After having collaborated from diplomacy for 40 years, with eight governments of different ideological tendencies, Ivonne Baki is concerned. In her office, on the second floor of the Ecuadorian embassy in Washington, she shares coffee and Ecuadorian sweets with her visitors. She also usually gives them an export rose and a copy of her biographical book. She does not like to get up early and avoids going to breakfasts and morning ceremonies, which are common in diplomatic life, and she prefers to stay up until dawn, dispatching from her house.
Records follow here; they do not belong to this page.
Lemma storage_limit_counts_from_the_window_witness :
  (checkAll tiny "default" [0; 1; 2] empty).1 !! 2%nat
  = Some {| allowed := false; remaining := 0; resetTime := 3600000 |}.
Proof.
  destruct ((checkAll tiny "default" [0; 1; 2] empty).1 !! 2%nat) as [r|] eqn:Hr;
    [|vm_compute in Hr; discriminate].
  assert (Hinside : Forall (fun t => t - 0 < rateLimitWindow tiny * 60 * 1000) [1; 2])
    by (repeat (apply Forall_cons; split; [simpl; lia|]); apply Forall_nil_2).
  destruct (storage_limit_counts_from_the_window tiny "default" empty 0 [1; 2] I Hinside
              2%nat r Hr) as (Ha & Hrem & Hreset).
  destruct r as [a rem reset]. cbn [allowed remaining resetTime] in *.
  rewrite bool_decide_eq_false_2 in Ha by (simpl; lia). subst a. subst rem reset.
  reflexivity.
Defined.

End CacheCoverage.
Ecuador’s ambassador to the United States, Ivonne Baki, maintains that the bilateral relationship is going through a good time, although she is concerned about problems of corruption and drug trafficking.

Although she insists that relations between Quito and Washington “are at their best moment”, the favorite commonplace of every diplomat, she recognizes that today one of the issues that keeps her on constant alert, almost without sleep, is the level of corruption and drug trafficking in the country. “That didn’t happen before,” she says, in an interview with EL UNIVERSO. For her, the before and after is marked by the government of Rafael Correa, with whom, paradoxically, she also collaborated as head of the Yasuní-ITT Initiative, which failed in its attempt to obtain international funds in exchange for leaving the oil underground. .

Her incorporation to Rafael Correa’s team to lead the Yasuní-ITT Initiative was a surprise.

Well, I’m never for the person, but for the country. Many tell me that one has an ideology, but I am neither left nor right nor center. I have never felt that I belong to a group. It’s hard for them (in Ecuador) to understand.

Why?

Because one has to do something to evolve. All parties have unique leaders. It happens everywhere, but it is time for a new world order. With social networks, today the people are more active, because they know what is happening and can speak. While before… It is true that now there is much more fake news; however, it is more that (the networks) are helping to raise awareness.

With Lenín Moreno, in 2017, she returned to the embassy in the United States (between 1998 and 2002 she held that position for former presidents Jamil Mahuad and Gustavo Noboa).

The Yasuní issue ended and two months later my husband developed cancer. So, I cut everything and went to Lebanon. In 2017, with President Moreno, since I could not hold any position other than in the Middle East, the only embassy in the region was in Qatar, which covered Lebanon and the countries in the region as well. Although from the beginning, President Moreno wanted me to be in Washington. President Trump too. But the chancellor at the time, María Fernanda Espinosa, refused. They said that the political bureau was against it. Everything is ideology and we return to the same.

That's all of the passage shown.